# What are the points of inflection, if any, of f(x)=3 x^5 + 4 x^3 - x^2-x ?

May 11, 2018

There is one point of inflection at $x \approx 0.23$.

#### Explanation:

Possible points of inflection exist whenever $f ' ' \left(x\right) = 0$. We then test intermediate values to determine if they are truly points of inflection.

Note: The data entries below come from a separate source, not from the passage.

(** X19. The static-map tool of the earlier revision that returns a
    URL never requests the image: its only exchange is the geocoding
    call for a [center] its classifier rejects.  When that call is
    answered, the text carries the URL of the raster endpoint whose
    query, read back with the parser of the URL standard, is the centre
    (the first candidate, or [center] as given when there is none), the
    level, the width, the height and the format [png].  The answer is a
    well-formed response, in which the coordinates of the first
    candidate can be printed. *)
Theorem earlier_static_map_only_writes_the_url :
  forall config net hostname center level w h,
    ((List.length
        (snd (run (Legacy.Link.naver_static_map config net hostname
                     center level w h))) <= 1)%nat
     /\ Forall (fun ex : Exchange => endpoint (fst ex) = geocode_endpoint)
               (snd (run (Legacy.Link.naver_static_map config net hostname
                            center level w h))))
    /\ forall data,
         (isCoordinate_unhardened center = false ->
          answered (net [] (Legacy.request config geocode_endpoint
                              [("query", VStr center)])) data
          /\ geocoding_response data) ->
         let centerCoords :=
           if isCoordinate_unhardened center then center
           else match items data "addresses" with
                | candidate :: _ => lon_lat candidate
                | [] => center
                end in
         exists query,
           fst (run (Legacy.Link.naver_static_map config net hostname
                       center level w h))
           = Ok [Text ("🗺️ 정적 지도 이미지 URL이 생성되었습니다." ++ Str.nl ++ Str.nl
                       ++ "📍 중심 좌표: " ++ centerCoords ++ Str.nl
                       ++ "📏 크기: " ++ Num.toString w ++ "x" ++ Num.toString h
                       ++ "px" ++ Str.nl
                       ++ "🔍 레벨: " ++ Num.toString level ++ Str.nl ++ Str.nl
                       ++ "🔗 이미지 URL:" ++ Str.nl
                       ++ "https://maps.apigw.ntruss.com/map-static/v2/raster?"
                       ++ query ++ Str.nl ++ Str.nl
                       ++ "* 이 URL에 적절한 API 키 헤더를 포함하여 요청하면 지도 이미지를 받을 수 있습니다.")]
           /\ Url.parse query
              = [("center", centerCoords); ("level", Num.toString level);
                 ("w", Num.toString w); ("h", Num.toString h); ("format", "png")].
Proof.
  intros config net hostname center level w h. split.
  - unfold run, Legacy.Link.naver_static_map, try_catch, bind,
      Legacy.geocode_if_not_coordinate.
    destruct (isCoordinate_unhardened center); cbn [negb].
    + split; [simpl; lia|constructor].
    + unfold bind, Legacy.makeNaverAPIRequest, bind, fetch.
      destruct (net [] _) as [response|e].
      * destruct (negb (ok response)).
        -- unfold lift. destruct hostname; split; cbn; try lia;
             repeat constructor.
        -- unfold lift. destruct (json response) as [geo|e].
           ++ destruct (Legacy.resolved center geo);
                split; cbn; try lia; repeat constructor.
           ++ split; cbn; try lia; repeat constructor.
      * split; cbn; try lia; repeat constructor.
  - intros data H. cbv zeta.
    assert (Hstep := legacy_geocode_step config net hostname center data
                       (fun Hc => conj (proj1 (H Hc)) (proj1 (proj2 (H Hc))))).
    change (match items data "addresses" with
            | candidate :: _ => lon_lat candidate
            | [] => center
            end) with (geocoded center data).
    unfold run, Legacy.Link.naver_static_map, try_catch, bind.
    rewrite Hstep.
    set (centerCoords := if isCoordinate_unhardened center then center else _).
    exists (Url.serialize (Legacy.raster_params centerCoords level w h)).
    split; [reflexivity|]. apply parse_serialize.
Qed.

$f \left(x\right) = 3 {x}^{5} + 4 {x}^{3} - {x}^{2} - x$
$f ' \left(x\right) = 15 {x}^{4} + 12 {x}^{2} - 2 x - 1$
$f ' ' \left(x\right) = 60 {x}^{3} + 24 x - 2$

Letting $f ' ' \left(x\right) = 0$ gives:

$60 {x}^{3} + 24 x - 2 = 0$
$30 {x}^{3} + 12 x - 1 = 0$

This is a cubic equation which is by no means easy to solve by factoring or guessing and checking. To solve it, you'll need to utilize the cubic formula. It's like the quadratic formula except it works for cubics and it is significantly longer. Unless you enter some cruel mathematics competition where competitors are expected to be able to solve cubics like these, I wouldn't bother memorizing it.

The cubic formula reveals a single real root:

$x = \frac{1}{30} \left(- 4 + \sqrt{386 - 30 \sqrt{161}} + \sqrt{386 + 30 \sqrt{161}}\right)$

Or $x \approx 0.23$

We now need to check whether there is actually a change in concavity at this point. We do this by plugging in some $f ' ' \left(a\right) , a < 0.23$ and some $f ' ' \left(b\right) , b > 0.23$. If the signs change from positive to negative or vice-versa, there is a point of inflection.

$f ' ' \left(0\right) = - 1$
$f ' ' \left(1\right) = 30 + 12 - 1 = 41$

The signs do change, so we have a point of inflection at $x \approx 0.23$.